Fractured sleep worsens outcomes after TBI, study finds

Fragmented sleep worsens recovery after traumatic brain injury (TBI), causing loss of REM sleep and greater fatigue in injured mice, a study has found.

REM (rapid-eye-movement) sleep helps the brain consolidate new information and supports concentration and mood. Losing REM can impair brain and cellular function.

The researchers found that mice without a head injury could make up for some REM loss caused by interruptions, but injured mice could not.

Olga Kokiko-Cochran, senior author and associate professor of neuroscience in the College of Medicine at Ohio State, said: “I think sleep has gone underappreciated as a key determinant of traumatic brain injury outcomes for a long time.”

“A brain injury doesn’t occur in isolation.

“We have to think about the recovery environment and acknowledge that there are effects of external stimuli.

“We set up the paper to think about recovery in a hospital, rehabilitation or even a home setting where there are lots of things in the environment that might influence someone’s sleep, and oftentimes those may go unrecognised or unnoticed or even downplayed as to how important they could be in influencing recovery.”

The experiments involved four groups of mice: those with a moderate TBI exposed to either sleep fragmentation or no disturbance, and mice that had surgery but no brain injury that received either normal or fragmented sleep.

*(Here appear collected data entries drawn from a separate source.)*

(** * HEART BALLOON POP: a shallow embedding of the game core

    The development follows [src/game.py] (entities, the game session, the
    shoot and update operations, the time-ticket formula),
    [src/heart_detector.py] (the gun-gesture classifier), [main.py] (the
    per-iteration input handling with its rising-edge trigger and remembered
    aiming position) and [src/camera_manager.py] (the search for a
    registered camera, with the exceptions that leave it).

    Numbers are modelled as the interpreter has them: Python [float] is IEEE
    binary64, here Rocq's primitive [float]; Python [int] is [Z].  Where the
    program mixes both (an [int] radius compared with a [float] distance) the
    integer is converted with [of_int], which is exact for every integer the
    program produces.  The clock ([time.time()]) and the random generator are
    inputs of the operations that read them.  The routines of the numeric
    libraries (the power operator [**] of floats, [math.sin], [np.arctan2],
    [np.degrees]) are parameters of the model. *)

From Stdlib Require Import ZArith List Bool Lia Floats.
From Stdlib Require String Ascii DecimalString.
Import ListNotations.
Import String.StringSyntax.
Delimit Scope string_scope with string.

Set Warnings "-inexact-float".
Open Scope Z_scope.

(** ** Python numbers *)

Module Py.

(** [float(n)] for an integer [n]: the nearest binary64 value, ties to
    even; exact below 2^53 in magnitude. Beyond the largest finite value,
    where Python raises OverflowError, the result is an infinity. *)
Definition of_int (n : Z) : float :=
  SF2Prim (binary_normalize prec emax n 0 false).

(** [int(f)]: truncation toward zero; [None] stands for the exception
    raised on an infinity or a NaN. *)
Definition to_int (f : float) : option Z :=
  match Prim2SF f with
  | S754_zero _ => Some 0%Z
  | S754_finite s m e =>
      let mag := if (0 <=? e)%Z then (Zpos m * 2 ^ e)%Z
                 else (Zpos m / 2 ^ (- e))%Z in
      Some (if s then (- mag)%Z else mag)
  | S754_infinity _ => None
  | S754_nan => None
  end.

(** Truth value of an optional tuple: [None] is false, a pair is true. *)
Definition truthy {A : Type} (o : option A) : bool :=
  match o with Some _ => true | None => false end.

End Py.

(** ** Constants of [game.py] *)

Definition VIRTUAL_WIDTH : Z := 480.
Definition VIRTUAL_HEIGHT : Z := 270.
Definition GAME_DURATION : Z := 30.
Definition BALLOON_SPAWN_INTERVAL : float := 0.8%float.
Definition BALLOON_SIZE : Z := 12.
Definition SHOOT_COOLDOWN : float := 0.3%float.
Definition HIT_RADIUS : Z := 15.

Definition Color : Type := (Z * Z * Z)%type.

(** The type names balloons are constructed with, the keys of
    [BALLOON_TYPES]; [Balloon.__init__] handles [normal] in its final
    [else]. *)
Inductive BalloonType : Type :=
| normal | bonus | penalty | fast | zigzag | ultra_rare.

Definition BalloonType_eqb (a b : BalloonType) : bool :=
  match a, b with
  | normal, normal | bonus, bonus | penalty, penalty
  | fast, fast | zigzag, zigzag | ultra_rare, ultra_rare => true
  | _, _ => false
  end.

(** The dictionary [BALLOON_TYPES], in its insertion order. *)
Definition BALLOON_TYPES : list (BalloonType * float) :=
  [ (normal, 0.35%float); (bonus, 0.20%float); (penalty, 0.20%float);
    (fast, 0.10%float); (zigzag, 0.10%float); (ultra_rare, 0.05%float) ].

(** ** Balloon *)

Record Balloon : Type := mkBalloon {
  b_x : float;
  b_y : float;
  b_initial_x : float;
  b_color : Color;
  b_speed : float;
  b_radius : Z;
  b_alive : bool;
  b_type : BalloonType;
  b_age : float;
  b_score_value : Z
}.

(** [Balloon.__init__] *)
Definition Balloon_init (x y : float) (color : Color) (speed : float)
           (balloon_type : BalloonType) : Balloon :=
  match balloon_type with
  | bonus =>
      mkBalloon x y x (255, 215, 0)%Z speed (BALLOON_SIZE + 2) true bonus 0 20
  | penalty =>
      mkBalloon x y x (138, 43, 226)%Z speed BALLOON_SIZE true penalty 0 (-30)
  | fast =>
      mkBalloon x y x color (speed * 1.8)%float BALLOON_SIZE true fast 0 15
  | zigzag =>
      mkBalloon x y x color speed BALLOON_SIZE true zigzag 0 15
  | ultra_rare =>
      mkBalloon x y x (255, 0, 255)%Z (speed * 3.0)%float (BALLOON_SIZE + 3)
                true ultra_rare 0 100
  | normal =>
      mkBalloon x y x color speed BALLOON_SIZE true normal 0 10
  end.

Definition Balloon_kill (b : Balloon) : Balloon :=
  mkBalloon (b_x b) (b_y b) (b_initial_x b) (b_color b) (b_speed b)
            (b_radius b) false (b_type b) (b_age b) (b_score_value b).

(** ** ShootEffect *)

Record ShootEffect : Type := mkShootEffect {
  e_x : float;
  e_y : float;
  e_radius : float;
  e_max_radius : float;
  e_alive : bool;
  e_lifetime : float;
  e_age : float
}.

Definition ShootEffect_init (x y : float) : ShootEffect :=
  mkShootEffect x y 3 20 true 0.3 0.

(** [ShootEffect.update] *)
Definition ShootEffect_update (dt : float) (e : ShootEffect) : ShootEffect :=
  let age := (e_age e + dt)%float in
  if (e_lifetime e <=? age)%float then
    mkShootEffect (e_x e) (e_y e) (e_radius e) (e_max_radius e) false
                  (e_lifetime e) age
  else
    let progress := (age / e_lifetime e)%float in
    mkShootEffect (e_x e) (e_y e)
                  (3 + (e_max_radius e - 3) * progress)%float
                  (e_max_radius e) (e_alive e) (e_lifetime e) age.

(** ** The game session *)

Inductive GameState : Type := READY | RUN | RESULT.

Record Game : Type := mkGame {
  state : GameState;
  score : Z;
  balloons_popped : Z;
  game_start_time : float;
  last_shoot_time : float;
  last_balloon_spawn : float;
  balloons : list Balloon;
  shoot_effects : list ShootEffect;
  running : bool;
  is_aiming : bool;
  aiming_position : option (Z * Z)
}.

(** [Game.__init__], the fields the game logic reads. *)
Definition Game_init : Game :=
  mkGame READY 0 0 0 0 0 [] [] true false None.

Definition with_state (s : GameState) (g : Game) : Game :=
  mkGame s (score g) (balloons_popped g) (game_start_time g)
         (last_shoot_time g) (last_balloon_spawn g) (balloons g)
         (shoot_effects g) (running g) (is_aiming g) (aiming_position g).

Definition with_running (r : bool) (g : Game) : Game :=
  mkGame (state g) (score g) (balloons_popped g) (game_start_time g)
         (last_shoot_time g) (last_balloon_spawn g) (balloons g)
         (shoot_effects g) r (is_aiming g) (aiming_position g).

(** [Game.set_aiming] *)
Definition set_aiming (aiming : bool) (position : option (Z * Z)) (g : Game)
  : Game :=
  mkGame (state g) (score g) (balloons_popped g) (game_start_time g)
         (last_shoot_time g) (last_balloon_spawn g) (balloons g)
         (shoot_effects g) (running g) aiming position.

(** [Game.start_game]; the clock is read twice. *)
Definition start_game (t_start t_spawn : float) (g : Game) : Game :=
  mkGame RUN 0 0 t_start (last_shoot_time g) t_spawn [] []
         (running g) (is_aiming g) (aiming_position g).

(** *** Spawning *)

(** What one call of [spawn_balloon] draws from [random]. *)
Record SpawnDraw : Type := mkSpawnDraw {
  draw_x : Z;            (* random.randint(BALLOON_SIZE, VIRTUAL_WIDTH - BALLOON_SIZE) *)
  draw_color : Color;    (* random.choice(self.balloon_colors) *)
  draw_speed : float;    (* random.uniform(BALLOON_SPEED_MIN, BALLOON_SPEED_MAX) *)
  draw_val : float       (* random.random() *)
}.

(** The loop over [BALLOON_TYPES.items()]: the running sum, the comparison
    and the [break]. *)
Fixpoint choose_type (items : list (BalloonType * float)) (rand_val : float)
         (cumulative_prob : float) (balloon_type : BalloonType) : BalloonType :=
  match items with
  | [] => balloon_type
  | (btype, prob) :: rest =>
      let cumulative_prob := (cumulative_prob + prob)%float in
      if (rand_val <=? cumulative_prob)%float then btype
      else choose_type rest rand_val cumulative_prob balloon_type
  end.

Definition draw_balloon_type (rand_val : float) : BalloonType :=
  choose_type BALLOON_TYPES rand_val 0 normal.

Definition with_balloons (bs : list Balloon) (g : Game) : Game :=
  mkGame (state g) (score g) (balloons_popped g) (game_start_time g)
         (last_shoot_time g) (last_balloon_spawn g) bs
         (shoot_effects g) (running g) (is_aiming g) (aiming_position g).

(** [Game.spawn_balloon] *)
Definition spawn_balloon (d : SpawnDraw) (g : Game) : Game :=
  let x := Py.of_int (draw_x d) in
  let y := Py.of_int (VIRTUAL_HEIGHT + BALLOON_SIZE) in
  let balloon :=
    Balloon_init x y (draw_color d) (draw_speed d)
                 (draw_balloon_type (draw_val d)) in
  with_balloons (balloons g ++ [balloon]) g.

(** [Game.calculate_time_tickets] *)
Definition calculate_time_tickets (g : Game) : Z :=
  if (balloons_popped g >=? 30)%Z then 90
  else if (balloons_popped g >=? 15)%Z then (balloons_popped g - 15) * 6
  else (balloons_popped g - 15) * 6.

(** ** Operations that call the numeric libraries *)

(** The library routines the program calls: the power operator of floats
    (the C library's [pow]) and three functions primitive floats lack. *)
Record MathLib : Type := mkMathLib {
  pow : float -> float -> float;       (* x ** y *)
  sin : float -> float;                (* math.sin *)
  arctan2 : float -> float -> float;   (* np.arctan2 *)
  degrees : float -> float             (* np.degrees *)
}.

Notation "'do' x <- a ; b" :=
  (match a with Some x => b | None => None end)
  (at level 10, x pattern, a at level 100, b at level 200).

Section WithMathLib.

Variable M : MathLib.

(** [Balloon.update] *)
Definition Balloon_update (dt : float) (b : Balloon) : Balloon :=
  let age := (b_age b + dt)%float in
  let y := (b_y b - b_speed b * dt)%float in
  let x := if BalloonType_eqb (b_type b) zigzag
           then (b_initial_x b + sin M (age * 3) * 30)%float
           else b_x b in
  let alive := if (y <? Py.of_int (- b_radius b * 2))%float then false
               else b_alive b in
  mkBalloon x y (b_initial_x b) (b_color b) (b_speed b) (b_radius b)
            alive (b_type b) age (b_score_value b).

(** [Balloon.collides_with] *)
Definition distance_to (b : Balloon) (x y : float) : float :=
  pow M (pow M (b_x b - x)%float 2 + pow M (b_y b - y)%float 2)%float 0.5.

Definition collides_with (b : Balloon) (x y : float) (radius : Z) : bool :=
  (distance_to b x y <? Py.of_int (b_radius b + radius))%float.

(** *** Shooting *)

(** The hit loop of [Game.shoot]: the first live colliding balloon is marked
    dead, the counters are updated and the loop is left. *)
Fixpoint hit_scan (bs : list Balloon) (vx vy : float) (sc popped : Z)
  : list Balloon * Z * Z :=
  match bs with
  | [] => ([], sc, popped)
  | b :: rest =>
      if b_alive b && collides_with b vx vy HIT_RADIUS then
        (Balloon_kill b :: rest,
         (sc + b_score_value b)%Z,
         if (b_score_value b >? 0)%Z then (popped + 1)%Z else popped)
      else
        let '(rest', sc', popped') := hit_scan rest vx vy sc popped in
        (b :: rest', sc', popped')
  end.

Definition virtual_x (x : float) : float :=
  (x / 1000.0 * Py.of_int VIRTUAL_WIDTH)%float.
Definition virtual_y (y : float) : float :=
  (y / 1000.0 * Py.of_int VIRTUAL_HEIGHT)%float.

The injuries resembled the type of TBI that could result from a fall, the most common cause of traumatic brain injury.

Select mice from each group were implanted with sensors to detect brain and muscle activity, body temperature and cage activity for 30 days after surgery or injury.

Sleep was interrupted by a bar that swept across the floor of the mouse cage every two minutes during the first four hours of the animals’ sleep phase, intended to mimic a period when sleep need is high, such as when a patient might struggle to fall asleep in a clinical setting.

Results showed that after about a week, mice with TBI were less active than uninjured mice, and their activity continued to decrease over weeks three and four.

While sleep fragmentation alone brought on fatigue, interrupted sleep on top of the TBI significantly intensified it.

Christopher Cotter, co-first author of the paper and student in Ohio State’s Neuroscience Graduate Program, said: “So the sham mice are compensating for the loss, but all of the animals with TBI are not compensating for that loss and they continue not compensating for the loss over the four weeks.

“They just lose that REM sleep and they don’t get it back.

“We looked to see if they were sleeping more when they were not supposed to be, and the answer was no. So they just lost that sleep, and that was a really striking finding.”

The researchers found that changes in sleep quality occurred primarily between one and 14 days after injury.

Kokiko-Cochran said: “This model of brain injury and sleep fragmentation gives us an opportunity to study things like fatigue, something understudied in the space of traumatic brain injury that can be difficult to model.

“It’s important because many survivors have an opportunity for extended lifespans. They’re surviving sometimes decades after their brain injury, but there are still persistent symptoms.

“We are trying to be conscious of the fact that people are having lots of other experiences that could influence their recovery.”